Abstract: SA-PO472
Safety and Efficacy of Glucagon-Like Peptide-1 Receptor Agonists (GLP-1RAs) Among Patients with Type 2 Diabetes Mellitus (T2DM) and Advanced CKD and ESKD: A Systematic Review and Meta-Analysis
Session Information
- Diabetic Kidney Disease: Clinical - II
November 04, 2023 | Location: Exhibit Hall, Pennsylvania Convention Center
Abstract Time: 10:00 AM - 12:00 PM
Category: Diabetic Kidney Disease
- 702 Diabetic Kidney Disease: Clinical
Authors
- Krisanapan, Pajaree, Mayo Clinic Minnesota, Rochester, Minnesota, United States
- Sanpawithayakul, Kanokporn, Thammasat University Hospital, Khlong Nueng, Pathum Thani, Thailand
- Pattharanitima, Pattharawin, Thammasat University Faculty of Medicine, Khlong Nueng, Pathum Thani, Thailand
- Thongprayoon, Charat, Mayo Clinic Minnesota, Rochester, Minnesota, United States
- Tangpanithandee, Supawit, Mayo Clinic Minnesota, Rochester, Minnesota, United States
- Miao, Jing, Mayo Clinic Minnesota, Rochester, Minnesota, United States
- Mao, Michael A., Mayo Clinic in Florida, Jacksonville, Florida, United States
- Craici, Iasmina, Mayo Clinic Minnesota, Rochester, Minnesota, United States
- Cheungpasitporn, Wisit, Mayo Clinic Minnesota, Rochester, Minnesota, United States
Background
Evidence supporting the use of GLP-1RAs in T2DM patients and advanced chronic kidney disease (CKD) and end-stage kidney disease (ESKD) is scarce.
Methods
A literature search was conducted using MEDLINE, EMBASE, and Cochrane Database from inception through February 2023. The protocol for this review was registered in the International Prospective Register of Systematic Reviews (CRD 42023398452).
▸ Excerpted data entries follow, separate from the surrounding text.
Lemma sorted_enumerate_head (reverse : bool) (aggs : list float) :
  aggs <> [] -> Forall (fun a => is_nan a = false) aggs ->
  exists k a, best_at reverse aggs k a
              /\ py_index (py_sorted snd reverse (enumerate aggs)) 0 = Ok (Z.of_nat k, a).
Proof.
  intros Hne Hnan.
  destruct (enumerate aggs) as [|x l] eqn:E.
  { apply (f_equal (@length _)) in E. rewrite enumerate_length in E.
    destruct aggs; [congruence | discriminate]. }
  assert (Hord : Forall (fun p : Z * float => is_nan (snd p) = false) (x :: l)).
  { rewrite <- E. apply Forall_forall. intros [i a] Hin.
    apply In_nth_error in Hin. destruct Hin as [n Hn].
    rewrite nth_error_enumerate in Hn.
    destruct (nth_error aggs n) eqn:En; simpl in Hn; inversion Hn; subst.
    rewrite Forall_forall in Hnan. apply Hnan. eapply nth_error_In; eauto. }
  destruct (first_best_spec (key_before snd reverse) (fun p => is_nan (snd p) = false)
              (key_before_asym snd reverse) (key_before_neg_trans snd reverse) x l Hord)
    as (k & Hk & Hbest).
  destruct (stable_sort_head (key_before snd reverse) x l) as [rest Hhd].
  rewrite <- E in Hk, Hbest. rewrite nth_error_enumerate in Hk.
  destruct (nth_error aggs k) as [a|] eqn:Ek; simpl in Hk; [|discriminate].
  exists k, a. split.
  - split; [exact Ek|]. intros j b Hj.
    destruct (Hbest j (Z.of_nat j, b)) as [H1 H2].
    { rewrite nth_error_enumerate, Hj. reflexivity. }
    inversion Hk as [Hm]. rewrite <- Hm in H1, H2.
    unfold key_before in H1, H2; simpl in H1, H2. destruct reverse; auto.
  - unfold py_sorted. rewrite Hhd. inversion Hk as [Hm]. reflexivity.
Qed.

(* ------------------------------------------------------------------ *)
(** ** The prediction selector *)

Lemma mapM_Forall2 {A B} (f : A -> result B) (l : list A) (bs : list B) :
  mapM f l = Ok bs -> Forall2 (fun a b => f a = Ok b) l bs.
Proof.
  revert bs; induction l as [|a l IH]; intros bs; simpl.
  - intros E; inversion E; constructor.
  - destruct (f a) as [b|e] eqn:Ea; simpl; [|discriminate].
    destruct (mapM f l) as [bs'|e]; simpl; [|discriminate].
    intros E; inversion E; subst. constructor; auto.
Qed.

Lemma py_index_in_range {A} (l : list A) (i : Z) :
  - Z.of_nat (length l) <= i < Z.of_nat (length l) -> exists a, py_index l i = Ok a.
Proof.
  intros Hi. unfold py_index.
  destruct (Z.ltb_spec i (- Z.of_nat (length l))); [lia|].
  destruct (Z.leb_spec (Z.of_nat (length l)) i); [lia|]. simpl.
  destruct (nth_error l (Z.to_nat (if i <? 0 then i + Z.of_nat (length l) else i))) eqn:E; eauto.
  apply nth_error_None in E. destruct (Z.ltb_spec i 0); lia.
Qed.

Section SelectorFacts.
Context {W : Type} `{Torch W} `{Numpy}.

Lemma aggregated_sums (losses : list float) (dp : Metadata) (aggs : list float) :
  aggregated losses dp = Ok aggs -> Forall2 (sums_over losses) (indices dp) aggs.
Proof.
  intros E. apply mapM_Forall2 in E.
  eapply Forall2_impl; [|exact E].
  intros idxs a Ha. unfold option_loss in Ha.
  destruct (mapM (py_index losses) idxs) as [picked|e] eqn:Ep; simpl in Ha; [|discriminate].
  inversion Ha; subst. exists picked; split; [now apply mapM_Forall2 | reflexivity].
Qed.

Lemma predict_example_entries (losses : list float) (require_loss : bool)
      (label_id : option Z) (do_probs : bool) (predictions : list prediction)
      (dp : Metadata) :
  rankable losses dp ->
  (forall l, label_id = Some l -> label_in_range l dp) ->
  exists entries,
    example_entries losses require_loss label_id do_probs dp entries
    /\ predict_example losses require_loss label_id do_probs predictions dp
       = Ok (predictions ++ entries).
Proof.
  intros (aggs & Hagg & Hne & Hnan & Hlen) Hlabel.
  pose proof (aggregated_sums _ _ _ Hagg) as Hsums.
  pose proof (Forall2_length Hsums) as Hlen'.
  destruct (sorted_enumerate_head (require_loss && do_probs) aggs Hne Hnan)
    as (k & a & Hbest & Hhead).
  assert (Hopt : exists opt, nth_error (options dp) k = Some opt).
  { destruct (nth_error (options dp) k) eqn:E; eauto.
    apply nth_error_None in E. destruct Hbest as [Hk _].
    assert (k < length aggs)%nat by (apply nth_error_Some; congruence). lia. }
  destruct Hopt as [opt Hopt].
  assert (Hfirst : exists first,
             match label_id with
             | None => first = []
             | Some l => exists la lopt, labelled losses dp l la lopt
                                         /\ first = [Scored (strip lopt) la]
             end
             /\ (predictions <-
                   match label_id with
                   | Some label_id =>
                       prediction <- py_index (options dp) label_id ;;
                       negative_pred_prob <- py_index aggs label_id ;;
                       Ok (predictions ++ [Scored (strip prediction) negative_pred_prob])
                   | None => Ok predictions
                   end ;; Ok predictions) = Ok (predictions ++ first)).
  { destruct label_id as [l|].
    - specialize (Hlabel l eq_refl). unfold label_in_range in Hlabel.
      destruct (py_index_in_range (options dp) l Hlabel) as [lopt Hlopt].
      destruct (py_index_in_range aggs l) as [la Hla]; [lia|].
      exists [Scored (strip lopt) la]. split.
      + exists la, lopt. split; [|reflexivity]. exists aggs; auto.
      + rewrite Hlopt, Hla. reflexivity.
    - exists []. split; [reflexivity|]. simpl. now rewrite app_nil_r. }
  destruct Hfirst as (first & Hshape & Hrun).
  exists (first ++ [if require_loss then Scored (strip opt) a else Bare (strip opt)]).
  split.
  - exists k, a, opt. split; [exists aggs; auto|]. exists first; auto.
  - unfold predict_example. rewrite Hagg. simpl bind at 1.
    destruct (match label_id with
              | Some label_id =>
                  prediction <- py_index (options dp) label_id ;;
                  negative_pred_prob <- py_index aggs label_id ;;
                  Ok (predictions ++ [Scored (strip prediction) negative_pred_prob])
              | None => Ok predictions
              end) as [preds'|e]; simpl in Hrun; [|discriminate].
    inversion Hrun; subst preds'. simpl bind at 1.
    rewrite app_assoc.
    destruct require_loss; simpl negb; cbv iota.
    + replace (if do_probs then true else false) with (true && do_probs)%bool
        by (destruct do_probs; reflexivity).
      simpl andb in Hhead |- *. rewrite Hhead. simpl.
      now rewrite (py_index_nat _ _ _ Hopt).
    + simpl andb in Hhead. rewrite Hhead. simpl.
      now rewrite (py_index_nat _ _ _ Hopt).
Qed.
Definition country_level_plots (countries : option (list string))
           (metric0 : metric) (start_year end_year : option Z)
           (triggered : bool) (data : list Canon) : Tab3 :=
  let title :=
    ("Country-level Deep Dive of Spice " ++ metric_name metric0)%string in
  let export := world_rank_data data in
  let metric1 := after_loop metric0 in
  let download_df := if triggered then Some export else None in
  match countries, start_year, end_year with
  | Some countries, Some start_year, Some end_year =>
      if Z.leb end_year start_year then
        {| tab3_title := title;
           country_time_series := None;
           country_world_rank := None;
           tab3_warning := "End year must be greater than start year.";
           tab3_download := download_df |}
      else
        let selected := filter (cond countries start_year end_year) in
        let data_with_world_rank := combine data (world_rank metric1 data) in
        {| tab3_title := title;
           country_time_series :=
             Some {| y_metric := metric1;
                     points :=
                       map (fun r => (Area (base r), Year (base r),
                                      column metric1 r))
                           (selected data) |};
           country_world_rank :=
             Some {| y_metric := metric1;
                     points :=
                       map (fun rk => (Area (base (fst rk)),
                                       Year (base (fst rk)), snd rk))
                           (filter (fun rk =>
                                      cond countries start_year end_year
                                           (fst rk))
                                   data_with_world_rank) |};
           tab3_warning := "";
           tab3_download := download_df |}
  | _, _, _ =>
      {| tab3_title := title;
         country_time_series := None;
         country_world_rank := None;
         tab3_warning := "";
         tab3_download := download_df |}
  end.
(** [rb_insert_node] on a view, for a node initialised by [node_init]. *)
Lemma rb_insert_node_spec h hd sz t m node d :
  Zrep h hd [] t (lmost hd t) (rmost hd t) -> rbt t m -> colorof t = BLACK ->
  sorted comp (elems t) -> node ∉ hd :: ptrs t ->
  h !! node = Some (mkNode hd hd hd RED false (Some d)) ->
  match List.find (fun e => equiv_key comp e.2 d) (elems t) with
  | Some e => rb_insert_node comp node false (st h hd false sz) =
                Done ((e.1, 0), st h hd false sz)
  | None => exists h' t' m',
      rb_insert_node comp node false (st h hd false sz) =
        Done ((node, 1), st h' hd false (u64 (sz + 1))) /\
      Zrep h' hd [] t' (lmost hd t') (rmost hd t') /\
      elems t' = place comp node d (elems t) /\ rbt t' m' /\ colorof t' = BLACK /\
      same h h' (node :: hd :: ptrs t)
  end.
Proof.
  intros HZ Hm Hb Hs Hfresh Hn.
  set (k := ins_path comp d t []).
  assert (plug k E = t) as Hplug by apply (plug_ins_path comp d t []).
  assert (Zrep h hd k E (lmost hd t) (rmost hd t)) as HZk by (apply Zrep_plug; by rewrite Hplug).
  destruct (rbk_path t d m Hm Hb) as (n & Hk & HE). fold k in Hk.
  destruct (ins_path_split comp d t [] Hs) as [Hbef Haft]. fold k in Hbef, Haft.
  simpl in Hbef. rewrite app_nil_r in Haft.
  assert (own hd k E = hd :: ptrs t) as Hown by (unfold own; by rewrite Hplug).
  pose proof (Znodup _ _ _ _ _ _ HZk) as Hnd. simpl in Hnd.
  assert (NoDup (hd :: node :: ptrsk k)) as Hnd'.
  { rewrite <- Hown, own_unfold in Hfresh. simpl in Hfresh.
    rewrite !list.NoDup_cons in *. set_solver. }
  assert (k = [] -> lmost hd t = hd) as Hlm0.
  { intros Hk0. rewrite <- Hplug, Hk0. done. }
  pose proof (Zhead _ _ _ _ _ _ HZ) as Hh. simpl in Hh.
  edestruct (impl_node_insert_spec h hd false sz k n _ _ node hd d HZk Hk HE) as
    (h' & t' & m' & Hrun & HZ' & Hel & Hm' & Hb' & HS); [by rewrite Hown|done|done|].
  rewrite Hown in HS. rewrite Hbef, Haft in Hel.
  unfold rb_insert_node. reads.
  edestruct (@Zrep_loop_fuel D) with (mu := false) (sz := sz) as (fuel & Hf & Hfuel);
    [exact HZ|]. rewrite Hfuel. clear Hfuel.
  pose proof (insert_descend_spec comp fuel h hd false sz [] t _ _ node _ d HZ Hn eq_refl
    ltac:(lia)) as Hdesc. simpl in Hdesc. fold k in Hdesc.
  erewrite bind_done by exact Hdesc. simpl.
  rewrite bind_gets. simpl. reads.
  assert (Zrep h' hd [] t' (lmost hd t') (rmost hd t')) as HZt.
  { rewrite <- Hbef, <- Haft in Hel.
    rewrite <- Hplug in HZ'. erewrite new_lm_spec, new_rm_spec in HZ' by eauto. exact HZ'. }
  rewrite (find_last_upto _ _ Hs), <- Hbef.
  destruct (side k && (par hd k =? lmost hd t)) eqn:Hleft.
  - apply andb_true_iff in Hleft as [Hside Hl]. rewrite Hside in Hrun.
    rewrite <- Hplug in Hl. apply side_leftmost in Hl; [|done|done]. rewrite Hl. simpl.
    exists h', t', m'. split_and!; try done. by erewrite bind_done by exact Hrun.
  - assert (k <> []) as Hkne.
    { intros Hk0. rewrite Hk0, Hlm0 in Hleft by done. simpl in Hleft.
      by rewrite Z.eqb_refl in Hleft. }
    assert (before k <> []) as Hbne.
    { intros Hb0. destruct (side k) eqn:Hside.
      - rewrite <- Hplug in Hleft. rewrite (proj2 (side_leftmost hd k Hnd Hside) Hb0) in Hleft.
        done.
      - destruct k as [|[[] ? ? ? ?] k0]; simpl in *; try done.
        by apply app_eq_nil in Hb0 as [_ [_ ?]%app_eq_nil]. }
    erewrite bind_done by (apply (pos_prev _ _ _ _ _ _ _ HZk Hkne)).
    destruct (last (before k)) as [e|] eqn:Hlast; [|by apply last_None in Hlast].
    destruct (rep_data hd h _ t e (Zfocus _ _ _ _ _ _ HZ)) as (ne & Hne & Hde).
    { apply last_Some in Hlast as (l' & Hl'). rewrite <- Hplug, elems_plug, Hl'. set_solver. }
    erewrite impl_comp_bind by (try eassumption; reflexivity).
    destruct (comp e.2 d); [|done].
    exists h', t', m'. split_and!; try done. by erewrite bind_done by exact Hrun.
Qed.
Clinical trials and cohort studies reporting safety or efficacy outcomes of GLP-1RAs in adult patients with T2DM and advanced CKD (stage 5 CKD and ESKD) were included. Outcome measures included mortality, cardiovascular, blood glucose, and weight. Adverse events were assessed for safety. Estimates were pooled using random-efffects meta-analysis model.
Results
Eight studies (5 trials and 3 cohort studies) consisting of 27,639 patients with a median follow-up of 3 months (IQR 3, 12) were included in this meta-analysis. There was no difference in one-year mortality outcomes, but one cohort study found a significant long-term reduction in all-cause mortality with GLP-1RAs (HR 0.7; 95% CI 0.6, 0.9). GLP-1RAs significantly reduced cardiothoracic ratio (standardized mean difference, SMD of -1.2%; 95% CI -2.0, -0.4) and pro-BNP (SMD -335.9 pmol/L; 95% CI -438.9, -232.8), but did not significantly decrease systolic blood pressure compared to controls. GLP-1RAs significantly reduced mean blood glucose (SMD -1.1 mg/dL; 95% CI -1.8, -0.3) but not maximum blood glucose, blood glucose fluctuation, or HbA1c. GLP-1RAs resulted in significant weight loss (SMD -2.2 kg; 95% CI -2.9, -1.5). In term of safety, GLP-1RAs were associated with 3.8- and 35.7-time higher risk of nausea and vomiting, respectively, but were not significantly associated with higher risk of hypoglycemia.
Conclusion
Our study provides evidence supporting the safety and efficacy of GLP-1RAs among T2DM patients with advanced CKD and ESKD. While GLP-1RAs may have GI side effects, they demonstrate significant improvement on cardiovascular outcomes, blood glucose control, and weight reduction.